__Prompt__. Two lines below mark the span: the one containing "destruct (to_Byte value =? 0); reflexivity." and the one containing "if a =? 0x100 + sp2 then to_Byte pushed_P". Set down both, plus every line between, exactly as they stand, and nothing else.

== Material to process

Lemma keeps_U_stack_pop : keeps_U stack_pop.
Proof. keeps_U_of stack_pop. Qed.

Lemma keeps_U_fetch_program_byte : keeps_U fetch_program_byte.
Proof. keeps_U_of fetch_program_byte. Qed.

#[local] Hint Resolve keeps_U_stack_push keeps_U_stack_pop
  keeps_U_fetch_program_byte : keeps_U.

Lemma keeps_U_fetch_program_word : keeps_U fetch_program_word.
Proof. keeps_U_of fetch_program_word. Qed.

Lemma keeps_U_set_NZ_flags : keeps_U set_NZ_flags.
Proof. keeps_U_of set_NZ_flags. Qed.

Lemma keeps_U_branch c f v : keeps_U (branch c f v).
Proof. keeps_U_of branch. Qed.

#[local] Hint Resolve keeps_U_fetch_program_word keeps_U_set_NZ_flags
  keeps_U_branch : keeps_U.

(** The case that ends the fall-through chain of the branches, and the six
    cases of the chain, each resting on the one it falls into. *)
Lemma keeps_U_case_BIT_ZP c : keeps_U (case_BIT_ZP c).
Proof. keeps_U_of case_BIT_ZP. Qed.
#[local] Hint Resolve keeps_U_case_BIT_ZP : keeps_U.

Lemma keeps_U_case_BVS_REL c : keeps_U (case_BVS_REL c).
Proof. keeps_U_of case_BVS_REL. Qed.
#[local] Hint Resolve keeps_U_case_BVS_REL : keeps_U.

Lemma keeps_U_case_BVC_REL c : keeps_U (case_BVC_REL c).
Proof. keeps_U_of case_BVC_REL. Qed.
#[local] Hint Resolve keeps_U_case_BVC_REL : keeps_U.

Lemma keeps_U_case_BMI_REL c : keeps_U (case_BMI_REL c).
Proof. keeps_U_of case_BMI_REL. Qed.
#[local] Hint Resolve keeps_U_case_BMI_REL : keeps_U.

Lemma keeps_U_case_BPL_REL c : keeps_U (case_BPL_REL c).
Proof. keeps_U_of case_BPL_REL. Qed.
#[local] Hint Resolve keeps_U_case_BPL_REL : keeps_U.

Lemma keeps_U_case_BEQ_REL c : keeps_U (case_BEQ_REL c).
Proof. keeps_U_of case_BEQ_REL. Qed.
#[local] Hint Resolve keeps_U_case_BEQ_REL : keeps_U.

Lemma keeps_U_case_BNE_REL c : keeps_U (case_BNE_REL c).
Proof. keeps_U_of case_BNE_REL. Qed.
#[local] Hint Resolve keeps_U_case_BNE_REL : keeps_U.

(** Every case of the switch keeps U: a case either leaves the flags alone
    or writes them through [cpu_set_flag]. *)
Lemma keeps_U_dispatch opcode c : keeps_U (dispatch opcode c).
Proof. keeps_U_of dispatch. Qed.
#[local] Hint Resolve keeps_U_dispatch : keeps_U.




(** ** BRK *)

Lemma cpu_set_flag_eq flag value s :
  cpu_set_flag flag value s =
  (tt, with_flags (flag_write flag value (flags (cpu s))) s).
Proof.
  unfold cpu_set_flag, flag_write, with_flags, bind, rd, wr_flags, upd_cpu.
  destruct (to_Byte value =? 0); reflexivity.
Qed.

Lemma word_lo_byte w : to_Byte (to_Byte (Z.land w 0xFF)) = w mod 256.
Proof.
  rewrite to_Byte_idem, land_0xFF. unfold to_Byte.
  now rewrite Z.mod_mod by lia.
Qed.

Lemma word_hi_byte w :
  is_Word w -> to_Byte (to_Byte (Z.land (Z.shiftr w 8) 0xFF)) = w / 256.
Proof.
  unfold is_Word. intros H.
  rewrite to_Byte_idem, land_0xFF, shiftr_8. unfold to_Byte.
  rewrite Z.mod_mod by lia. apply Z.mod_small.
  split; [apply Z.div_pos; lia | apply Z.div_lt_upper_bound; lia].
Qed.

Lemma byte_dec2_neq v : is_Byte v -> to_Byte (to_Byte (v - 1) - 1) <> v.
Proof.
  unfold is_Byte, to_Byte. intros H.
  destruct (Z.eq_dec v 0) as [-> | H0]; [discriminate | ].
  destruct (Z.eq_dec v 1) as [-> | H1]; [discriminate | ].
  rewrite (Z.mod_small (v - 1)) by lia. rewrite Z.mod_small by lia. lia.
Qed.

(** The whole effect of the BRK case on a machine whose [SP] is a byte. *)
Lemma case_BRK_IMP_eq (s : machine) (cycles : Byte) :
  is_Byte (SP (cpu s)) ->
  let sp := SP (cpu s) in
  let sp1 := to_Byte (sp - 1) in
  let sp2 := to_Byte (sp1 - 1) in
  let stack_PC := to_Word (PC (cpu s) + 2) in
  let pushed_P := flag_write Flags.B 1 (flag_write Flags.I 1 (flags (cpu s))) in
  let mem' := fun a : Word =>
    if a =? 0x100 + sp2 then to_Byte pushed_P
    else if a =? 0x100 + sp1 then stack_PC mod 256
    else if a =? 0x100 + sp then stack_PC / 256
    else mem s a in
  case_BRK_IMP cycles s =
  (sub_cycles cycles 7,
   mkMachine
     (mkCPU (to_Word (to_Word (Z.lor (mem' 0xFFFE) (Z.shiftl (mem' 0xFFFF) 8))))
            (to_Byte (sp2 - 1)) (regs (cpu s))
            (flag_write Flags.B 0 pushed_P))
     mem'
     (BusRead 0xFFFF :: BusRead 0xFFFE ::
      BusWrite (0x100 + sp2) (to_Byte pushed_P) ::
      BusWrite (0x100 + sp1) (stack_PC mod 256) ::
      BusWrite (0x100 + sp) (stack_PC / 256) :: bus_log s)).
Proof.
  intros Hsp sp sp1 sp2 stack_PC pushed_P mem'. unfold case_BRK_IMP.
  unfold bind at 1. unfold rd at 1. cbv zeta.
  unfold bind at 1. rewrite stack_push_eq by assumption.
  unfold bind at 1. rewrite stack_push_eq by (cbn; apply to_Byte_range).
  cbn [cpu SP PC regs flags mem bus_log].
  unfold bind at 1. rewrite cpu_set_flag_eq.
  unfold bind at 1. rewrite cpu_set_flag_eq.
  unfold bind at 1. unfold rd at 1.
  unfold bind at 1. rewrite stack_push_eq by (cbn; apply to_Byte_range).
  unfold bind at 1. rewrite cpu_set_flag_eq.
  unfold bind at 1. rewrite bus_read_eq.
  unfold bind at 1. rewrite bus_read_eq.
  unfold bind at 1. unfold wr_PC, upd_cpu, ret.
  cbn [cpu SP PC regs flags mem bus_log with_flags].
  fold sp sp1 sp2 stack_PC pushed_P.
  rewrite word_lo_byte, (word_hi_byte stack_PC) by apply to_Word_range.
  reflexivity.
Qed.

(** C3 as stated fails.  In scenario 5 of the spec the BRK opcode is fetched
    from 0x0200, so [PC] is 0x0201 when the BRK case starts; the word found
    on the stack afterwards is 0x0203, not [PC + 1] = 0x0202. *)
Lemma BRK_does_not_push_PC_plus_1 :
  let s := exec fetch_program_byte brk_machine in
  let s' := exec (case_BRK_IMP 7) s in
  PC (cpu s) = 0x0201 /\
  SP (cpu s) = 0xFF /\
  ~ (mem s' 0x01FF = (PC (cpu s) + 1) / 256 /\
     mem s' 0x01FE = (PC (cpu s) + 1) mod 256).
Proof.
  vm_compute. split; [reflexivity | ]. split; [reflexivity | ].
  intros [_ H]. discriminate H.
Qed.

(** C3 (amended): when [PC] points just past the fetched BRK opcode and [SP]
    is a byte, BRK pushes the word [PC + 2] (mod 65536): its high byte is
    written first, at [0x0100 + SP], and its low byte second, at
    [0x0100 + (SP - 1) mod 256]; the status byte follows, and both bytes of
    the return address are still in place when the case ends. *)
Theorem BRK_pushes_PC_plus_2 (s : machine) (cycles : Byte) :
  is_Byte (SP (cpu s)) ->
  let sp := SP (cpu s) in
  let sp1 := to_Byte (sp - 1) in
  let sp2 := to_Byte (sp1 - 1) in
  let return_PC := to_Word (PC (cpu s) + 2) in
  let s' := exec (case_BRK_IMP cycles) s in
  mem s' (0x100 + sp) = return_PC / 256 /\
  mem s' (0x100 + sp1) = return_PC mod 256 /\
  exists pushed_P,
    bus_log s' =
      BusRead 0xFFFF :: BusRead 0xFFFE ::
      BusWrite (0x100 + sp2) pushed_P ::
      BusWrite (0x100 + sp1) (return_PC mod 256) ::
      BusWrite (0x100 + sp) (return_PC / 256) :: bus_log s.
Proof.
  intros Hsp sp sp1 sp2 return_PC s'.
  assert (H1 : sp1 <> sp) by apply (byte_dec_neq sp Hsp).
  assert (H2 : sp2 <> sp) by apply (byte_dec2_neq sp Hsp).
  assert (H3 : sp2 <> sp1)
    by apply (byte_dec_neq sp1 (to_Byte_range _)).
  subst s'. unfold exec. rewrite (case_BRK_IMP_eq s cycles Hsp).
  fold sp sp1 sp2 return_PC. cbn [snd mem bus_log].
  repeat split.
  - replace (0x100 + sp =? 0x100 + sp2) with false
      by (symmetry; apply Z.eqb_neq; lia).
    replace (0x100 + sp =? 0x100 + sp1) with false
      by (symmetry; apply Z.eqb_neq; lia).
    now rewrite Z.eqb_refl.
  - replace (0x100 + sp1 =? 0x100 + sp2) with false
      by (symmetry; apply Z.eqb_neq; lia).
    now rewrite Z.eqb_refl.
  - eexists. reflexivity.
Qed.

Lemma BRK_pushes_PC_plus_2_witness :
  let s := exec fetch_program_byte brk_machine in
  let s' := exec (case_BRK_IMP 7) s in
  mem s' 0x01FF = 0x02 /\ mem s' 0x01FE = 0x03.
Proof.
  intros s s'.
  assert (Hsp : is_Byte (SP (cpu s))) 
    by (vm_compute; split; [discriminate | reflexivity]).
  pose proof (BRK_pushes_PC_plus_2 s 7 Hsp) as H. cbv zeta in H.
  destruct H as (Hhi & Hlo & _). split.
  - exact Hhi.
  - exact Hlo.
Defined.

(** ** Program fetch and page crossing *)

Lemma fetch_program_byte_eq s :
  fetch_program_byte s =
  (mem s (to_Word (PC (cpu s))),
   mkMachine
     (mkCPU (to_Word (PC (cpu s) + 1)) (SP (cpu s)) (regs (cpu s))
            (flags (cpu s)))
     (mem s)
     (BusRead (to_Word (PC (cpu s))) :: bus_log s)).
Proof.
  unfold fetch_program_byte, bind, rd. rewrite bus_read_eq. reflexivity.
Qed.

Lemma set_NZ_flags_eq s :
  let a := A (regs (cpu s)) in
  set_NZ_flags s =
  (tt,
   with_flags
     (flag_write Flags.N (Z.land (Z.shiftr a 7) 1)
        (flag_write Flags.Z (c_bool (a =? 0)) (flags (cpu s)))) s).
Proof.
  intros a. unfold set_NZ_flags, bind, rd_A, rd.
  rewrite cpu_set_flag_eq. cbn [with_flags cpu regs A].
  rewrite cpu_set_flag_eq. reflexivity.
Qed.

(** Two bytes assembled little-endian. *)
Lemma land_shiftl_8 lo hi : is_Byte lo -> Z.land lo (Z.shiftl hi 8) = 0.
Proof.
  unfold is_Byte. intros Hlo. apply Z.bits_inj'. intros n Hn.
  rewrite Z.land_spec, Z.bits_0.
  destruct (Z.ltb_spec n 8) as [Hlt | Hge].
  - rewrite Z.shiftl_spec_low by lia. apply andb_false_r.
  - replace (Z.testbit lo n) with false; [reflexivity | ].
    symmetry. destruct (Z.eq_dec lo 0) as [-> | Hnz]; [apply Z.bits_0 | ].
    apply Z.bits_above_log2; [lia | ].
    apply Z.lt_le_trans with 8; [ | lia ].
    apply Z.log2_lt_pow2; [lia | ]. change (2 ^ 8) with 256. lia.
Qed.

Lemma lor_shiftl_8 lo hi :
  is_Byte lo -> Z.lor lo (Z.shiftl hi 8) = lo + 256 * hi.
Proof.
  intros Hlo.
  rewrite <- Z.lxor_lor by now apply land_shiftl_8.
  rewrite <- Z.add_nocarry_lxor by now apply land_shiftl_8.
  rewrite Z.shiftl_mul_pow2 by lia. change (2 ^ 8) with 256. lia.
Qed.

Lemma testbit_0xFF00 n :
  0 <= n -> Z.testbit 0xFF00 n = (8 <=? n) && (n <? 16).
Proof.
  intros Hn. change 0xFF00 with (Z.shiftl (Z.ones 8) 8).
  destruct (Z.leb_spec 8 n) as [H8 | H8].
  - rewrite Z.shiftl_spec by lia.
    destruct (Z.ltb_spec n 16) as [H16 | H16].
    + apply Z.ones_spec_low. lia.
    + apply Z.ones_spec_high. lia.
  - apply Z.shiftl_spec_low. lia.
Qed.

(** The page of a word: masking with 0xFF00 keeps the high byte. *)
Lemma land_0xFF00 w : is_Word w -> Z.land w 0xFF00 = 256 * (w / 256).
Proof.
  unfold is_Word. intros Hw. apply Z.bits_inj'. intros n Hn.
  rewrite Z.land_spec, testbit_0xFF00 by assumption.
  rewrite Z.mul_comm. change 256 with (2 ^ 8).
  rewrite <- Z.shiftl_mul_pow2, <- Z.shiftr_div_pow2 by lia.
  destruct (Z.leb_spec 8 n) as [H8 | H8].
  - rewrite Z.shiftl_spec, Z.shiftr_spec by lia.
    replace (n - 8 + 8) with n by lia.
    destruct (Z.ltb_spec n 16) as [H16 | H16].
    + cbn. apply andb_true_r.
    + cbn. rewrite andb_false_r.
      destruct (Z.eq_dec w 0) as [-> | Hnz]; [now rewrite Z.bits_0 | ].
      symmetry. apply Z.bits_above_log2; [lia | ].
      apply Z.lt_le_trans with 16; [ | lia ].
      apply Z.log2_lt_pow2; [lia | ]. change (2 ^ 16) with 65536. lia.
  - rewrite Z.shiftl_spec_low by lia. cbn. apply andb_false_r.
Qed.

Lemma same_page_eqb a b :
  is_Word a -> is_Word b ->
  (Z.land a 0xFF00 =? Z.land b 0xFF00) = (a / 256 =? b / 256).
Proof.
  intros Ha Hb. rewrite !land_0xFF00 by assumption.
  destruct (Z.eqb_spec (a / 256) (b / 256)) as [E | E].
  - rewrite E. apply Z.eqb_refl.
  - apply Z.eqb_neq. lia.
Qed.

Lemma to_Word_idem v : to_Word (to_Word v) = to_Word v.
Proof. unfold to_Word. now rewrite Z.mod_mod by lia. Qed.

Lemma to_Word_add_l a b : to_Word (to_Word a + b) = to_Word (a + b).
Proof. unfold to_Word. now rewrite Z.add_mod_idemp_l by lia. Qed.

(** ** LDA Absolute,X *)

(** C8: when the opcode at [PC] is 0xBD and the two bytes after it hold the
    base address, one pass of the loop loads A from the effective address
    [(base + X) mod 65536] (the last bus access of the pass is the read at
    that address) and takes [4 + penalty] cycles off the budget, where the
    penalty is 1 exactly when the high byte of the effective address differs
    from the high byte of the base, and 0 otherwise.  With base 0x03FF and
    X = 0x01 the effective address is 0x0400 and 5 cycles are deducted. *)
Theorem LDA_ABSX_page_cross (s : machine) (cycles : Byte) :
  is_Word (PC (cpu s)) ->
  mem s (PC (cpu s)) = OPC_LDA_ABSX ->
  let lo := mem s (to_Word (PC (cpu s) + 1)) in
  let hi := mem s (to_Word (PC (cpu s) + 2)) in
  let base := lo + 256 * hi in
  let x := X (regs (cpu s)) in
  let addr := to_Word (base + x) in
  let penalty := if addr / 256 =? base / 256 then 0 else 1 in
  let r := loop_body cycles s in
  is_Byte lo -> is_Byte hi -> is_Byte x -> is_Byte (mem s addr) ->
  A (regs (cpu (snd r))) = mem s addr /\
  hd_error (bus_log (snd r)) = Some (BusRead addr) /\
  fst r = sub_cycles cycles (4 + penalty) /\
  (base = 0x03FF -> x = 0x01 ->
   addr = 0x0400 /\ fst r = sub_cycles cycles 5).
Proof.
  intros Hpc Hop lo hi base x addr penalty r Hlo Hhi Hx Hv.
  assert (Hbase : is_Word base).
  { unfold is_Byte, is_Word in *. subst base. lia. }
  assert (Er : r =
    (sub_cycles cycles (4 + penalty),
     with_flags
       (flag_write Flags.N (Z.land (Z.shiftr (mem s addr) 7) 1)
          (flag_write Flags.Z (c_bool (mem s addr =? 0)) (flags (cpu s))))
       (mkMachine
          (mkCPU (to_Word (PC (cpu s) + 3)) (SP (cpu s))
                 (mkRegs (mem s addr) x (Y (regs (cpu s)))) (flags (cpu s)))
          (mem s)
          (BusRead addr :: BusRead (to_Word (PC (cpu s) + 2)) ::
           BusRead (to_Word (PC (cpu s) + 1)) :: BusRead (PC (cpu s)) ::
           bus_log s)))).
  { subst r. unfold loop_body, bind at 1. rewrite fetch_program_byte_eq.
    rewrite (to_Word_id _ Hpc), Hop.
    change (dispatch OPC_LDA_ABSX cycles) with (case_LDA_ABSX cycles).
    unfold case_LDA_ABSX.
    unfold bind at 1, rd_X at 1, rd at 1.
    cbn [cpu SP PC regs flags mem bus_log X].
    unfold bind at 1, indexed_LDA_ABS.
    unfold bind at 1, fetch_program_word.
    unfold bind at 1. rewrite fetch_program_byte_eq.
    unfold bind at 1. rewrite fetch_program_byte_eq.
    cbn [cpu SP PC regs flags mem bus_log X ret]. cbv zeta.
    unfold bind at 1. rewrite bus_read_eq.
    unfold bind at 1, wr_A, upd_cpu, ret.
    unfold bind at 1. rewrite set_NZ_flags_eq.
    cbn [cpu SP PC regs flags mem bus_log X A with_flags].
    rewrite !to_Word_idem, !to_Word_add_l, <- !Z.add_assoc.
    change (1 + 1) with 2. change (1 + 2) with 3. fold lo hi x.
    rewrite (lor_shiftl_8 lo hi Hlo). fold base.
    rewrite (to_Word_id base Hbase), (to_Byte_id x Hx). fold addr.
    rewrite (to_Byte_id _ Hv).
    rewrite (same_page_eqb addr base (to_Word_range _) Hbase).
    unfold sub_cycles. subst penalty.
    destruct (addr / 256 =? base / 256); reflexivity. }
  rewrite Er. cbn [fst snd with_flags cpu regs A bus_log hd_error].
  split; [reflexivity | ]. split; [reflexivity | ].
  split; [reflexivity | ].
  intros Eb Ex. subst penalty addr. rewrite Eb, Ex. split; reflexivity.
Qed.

====
== Material to process

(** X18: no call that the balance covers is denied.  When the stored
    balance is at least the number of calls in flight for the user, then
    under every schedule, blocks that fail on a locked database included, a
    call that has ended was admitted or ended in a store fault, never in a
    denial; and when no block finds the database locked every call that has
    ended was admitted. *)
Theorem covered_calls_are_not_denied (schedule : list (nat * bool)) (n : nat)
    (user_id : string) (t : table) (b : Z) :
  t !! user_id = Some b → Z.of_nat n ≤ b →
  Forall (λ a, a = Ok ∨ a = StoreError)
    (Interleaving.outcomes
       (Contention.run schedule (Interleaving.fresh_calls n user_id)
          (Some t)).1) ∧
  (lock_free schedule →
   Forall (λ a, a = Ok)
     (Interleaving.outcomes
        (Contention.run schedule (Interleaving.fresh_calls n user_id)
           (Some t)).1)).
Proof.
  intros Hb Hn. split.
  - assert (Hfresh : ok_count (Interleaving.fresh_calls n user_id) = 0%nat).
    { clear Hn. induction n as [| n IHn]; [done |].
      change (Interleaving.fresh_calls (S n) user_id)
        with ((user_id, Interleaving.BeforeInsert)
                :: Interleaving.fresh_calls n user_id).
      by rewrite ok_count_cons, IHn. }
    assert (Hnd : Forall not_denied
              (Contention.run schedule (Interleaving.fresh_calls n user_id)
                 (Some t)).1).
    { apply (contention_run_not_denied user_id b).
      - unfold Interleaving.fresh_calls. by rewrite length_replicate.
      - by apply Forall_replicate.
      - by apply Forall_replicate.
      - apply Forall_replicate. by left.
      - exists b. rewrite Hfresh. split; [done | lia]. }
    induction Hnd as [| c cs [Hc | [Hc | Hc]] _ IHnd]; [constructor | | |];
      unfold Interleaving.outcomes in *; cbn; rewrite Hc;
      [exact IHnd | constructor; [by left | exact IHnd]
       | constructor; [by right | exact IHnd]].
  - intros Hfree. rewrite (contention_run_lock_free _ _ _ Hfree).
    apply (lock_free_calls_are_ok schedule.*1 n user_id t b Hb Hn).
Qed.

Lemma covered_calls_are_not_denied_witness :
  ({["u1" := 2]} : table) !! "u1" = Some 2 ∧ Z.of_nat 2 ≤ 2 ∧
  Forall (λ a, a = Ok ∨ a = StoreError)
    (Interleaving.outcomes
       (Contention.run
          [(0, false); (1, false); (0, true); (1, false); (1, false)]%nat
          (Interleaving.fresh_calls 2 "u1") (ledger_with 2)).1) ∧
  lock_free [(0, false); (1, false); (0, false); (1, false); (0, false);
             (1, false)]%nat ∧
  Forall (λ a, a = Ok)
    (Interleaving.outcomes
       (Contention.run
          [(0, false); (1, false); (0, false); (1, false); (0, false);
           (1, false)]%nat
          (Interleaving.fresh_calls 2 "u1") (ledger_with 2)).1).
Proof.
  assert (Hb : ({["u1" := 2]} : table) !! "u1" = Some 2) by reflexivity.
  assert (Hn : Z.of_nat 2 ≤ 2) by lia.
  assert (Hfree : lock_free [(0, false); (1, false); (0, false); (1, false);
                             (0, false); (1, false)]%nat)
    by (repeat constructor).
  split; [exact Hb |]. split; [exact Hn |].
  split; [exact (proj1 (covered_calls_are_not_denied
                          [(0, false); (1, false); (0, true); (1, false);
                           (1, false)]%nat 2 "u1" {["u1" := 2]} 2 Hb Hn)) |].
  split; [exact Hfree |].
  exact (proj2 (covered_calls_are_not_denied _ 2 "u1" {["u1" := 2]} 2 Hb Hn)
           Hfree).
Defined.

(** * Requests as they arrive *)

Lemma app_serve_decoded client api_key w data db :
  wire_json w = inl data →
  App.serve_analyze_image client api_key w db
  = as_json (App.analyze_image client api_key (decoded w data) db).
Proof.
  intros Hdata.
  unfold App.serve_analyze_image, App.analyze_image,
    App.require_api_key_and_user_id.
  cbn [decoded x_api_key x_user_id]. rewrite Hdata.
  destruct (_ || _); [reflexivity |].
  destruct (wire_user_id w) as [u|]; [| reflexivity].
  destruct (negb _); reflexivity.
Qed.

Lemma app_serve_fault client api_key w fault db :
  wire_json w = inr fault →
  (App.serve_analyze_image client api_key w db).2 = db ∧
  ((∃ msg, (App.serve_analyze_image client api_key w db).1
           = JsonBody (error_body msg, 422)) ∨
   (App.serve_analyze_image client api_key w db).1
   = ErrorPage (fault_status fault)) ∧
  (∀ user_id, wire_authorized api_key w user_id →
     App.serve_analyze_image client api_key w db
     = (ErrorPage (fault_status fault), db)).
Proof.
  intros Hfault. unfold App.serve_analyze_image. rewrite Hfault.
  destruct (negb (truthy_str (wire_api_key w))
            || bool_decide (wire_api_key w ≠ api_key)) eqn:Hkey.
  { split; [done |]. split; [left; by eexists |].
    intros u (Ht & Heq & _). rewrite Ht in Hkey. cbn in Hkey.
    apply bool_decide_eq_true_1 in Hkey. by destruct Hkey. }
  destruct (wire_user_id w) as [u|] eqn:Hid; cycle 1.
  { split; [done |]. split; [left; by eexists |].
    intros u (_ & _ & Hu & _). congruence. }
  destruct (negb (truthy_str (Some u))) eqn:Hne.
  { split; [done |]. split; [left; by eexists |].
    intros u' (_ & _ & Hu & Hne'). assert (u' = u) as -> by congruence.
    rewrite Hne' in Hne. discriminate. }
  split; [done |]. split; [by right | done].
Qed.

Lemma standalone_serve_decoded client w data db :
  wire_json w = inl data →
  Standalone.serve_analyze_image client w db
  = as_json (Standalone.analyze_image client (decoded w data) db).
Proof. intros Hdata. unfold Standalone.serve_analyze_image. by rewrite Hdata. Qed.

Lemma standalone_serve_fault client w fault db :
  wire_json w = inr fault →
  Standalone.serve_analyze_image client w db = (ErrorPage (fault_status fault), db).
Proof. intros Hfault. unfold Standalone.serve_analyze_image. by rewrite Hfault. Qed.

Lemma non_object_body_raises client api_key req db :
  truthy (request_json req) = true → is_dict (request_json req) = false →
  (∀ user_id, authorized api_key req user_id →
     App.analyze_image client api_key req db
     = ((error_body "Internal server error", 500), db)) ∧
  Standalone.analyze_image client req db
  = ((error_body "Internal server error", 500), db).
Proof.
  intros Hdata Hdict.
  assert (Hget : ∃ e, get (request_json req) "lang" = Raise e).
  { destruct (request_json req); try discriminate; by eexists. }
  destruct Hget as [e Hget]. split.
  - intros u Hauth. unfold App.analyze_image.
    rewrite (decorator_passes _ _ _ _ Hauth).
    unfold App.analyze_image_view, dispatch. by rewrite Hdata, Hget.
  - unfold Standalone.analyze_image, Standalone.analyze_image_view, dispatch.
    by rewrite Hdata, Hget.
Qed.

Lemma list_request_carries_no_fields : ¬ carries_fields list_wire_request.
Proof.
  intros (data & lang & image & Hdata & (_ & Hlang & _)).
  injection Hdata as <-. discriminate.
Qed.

====
== Material to process

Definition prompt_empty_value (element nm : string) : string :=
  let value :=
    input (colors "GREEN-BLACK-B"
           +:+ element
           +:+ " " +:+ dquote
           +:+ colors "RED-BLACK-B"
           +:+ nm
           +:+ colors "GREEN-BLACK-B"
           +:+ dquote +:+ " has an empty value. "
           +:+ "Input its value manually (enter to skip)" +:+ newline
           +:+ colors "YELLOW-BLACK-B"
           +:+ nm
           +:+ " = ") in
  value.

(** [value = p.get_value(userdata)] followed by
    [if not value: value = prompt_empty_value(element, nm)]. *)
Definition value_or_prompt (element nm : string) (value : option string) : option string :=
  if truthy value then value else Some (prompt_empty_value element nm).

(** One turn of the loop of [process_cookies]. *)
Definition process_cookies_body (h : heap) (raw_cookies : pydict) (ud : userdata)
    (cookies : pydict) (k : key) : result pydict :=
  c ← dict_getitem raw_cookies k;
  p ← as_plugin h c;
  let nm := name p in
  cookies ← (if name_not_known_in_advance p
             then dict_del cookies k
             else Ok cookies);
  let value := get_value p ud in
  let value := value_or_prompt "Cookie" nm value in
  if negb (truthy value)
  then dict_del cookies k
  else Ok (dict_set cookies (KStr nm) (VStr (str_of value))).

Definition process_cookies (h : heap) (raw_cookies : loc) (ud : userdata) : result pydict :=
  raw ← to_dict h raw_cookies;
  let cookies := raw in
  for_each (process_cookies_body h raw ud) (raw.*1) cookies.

====

__Output for this task__.
  destruct (to_Byte value =? 0); reflexivity.
Qed.

Lemma word_lo_byte w : to_Byte (to_Byte (Z.land w 0xFF)) = w mod 256.
Proof.
  rewrite to_Byte_idem, land_0xFF. unfold to_Byte.
  now rewrite Z.mod_mod by lia.
Qed.

Lemma word_hi_byte w :
  is_Word w -> to_Byte (to_Byte (Z.land (Z.shiftr w 8) 0xFF)) = w / 256.
Proof.
  unfold is_Word. intros H.
  rewrite to_Byte_idem, land_0xFF, shiftr_8. unfold to_Byte.
  rewrite Z.mod_mod by lia. apply Z.mod_small.
  split; [apply Z.div_pos; lia | apply Z.div_lt_upper_bound; lia].
Qed.

Lemma byte_dec2_neq v : is_Byte v -> to_Byte (to_Byte (v - 1) - 1) <> v.
Proof.
  unfold is_Byte, to_Byte. intros H.
  destruct (Z.eq_dec v 0) as [-> | H0]; [discriminate | ].
  destruct (Z.eq_dec v 1) as [-> | H1]; [discriminate | ].
  rewrite (Z.mod_small (v - 1)) by lia. rewrite Z.mod_small by lia. lia.
Qed.

(** The whole effect of the BRK case on a machine whose [SP] is a byte. *)
Lemma case_BRK_IMP_eq (s : machine) (cycles : Byte) :
  is_Byte (SP (cpu s)) ->
  let sp := SP (cpu s) in
  let sp1 := to_Byte (sp - 1) in
  let sp2 := to_Byte (sp1 - 1) in
  let stack_PC := to_Word (PC (cpu s) + 2) in
  let pushed_P := flag_write Flags.B 1 (flag_write Flags.I 1 (flags (cpu s))) in
  let mem' := fun a : Word =>
    if a =? 0x100 + sp2 then to_Byte pushed_P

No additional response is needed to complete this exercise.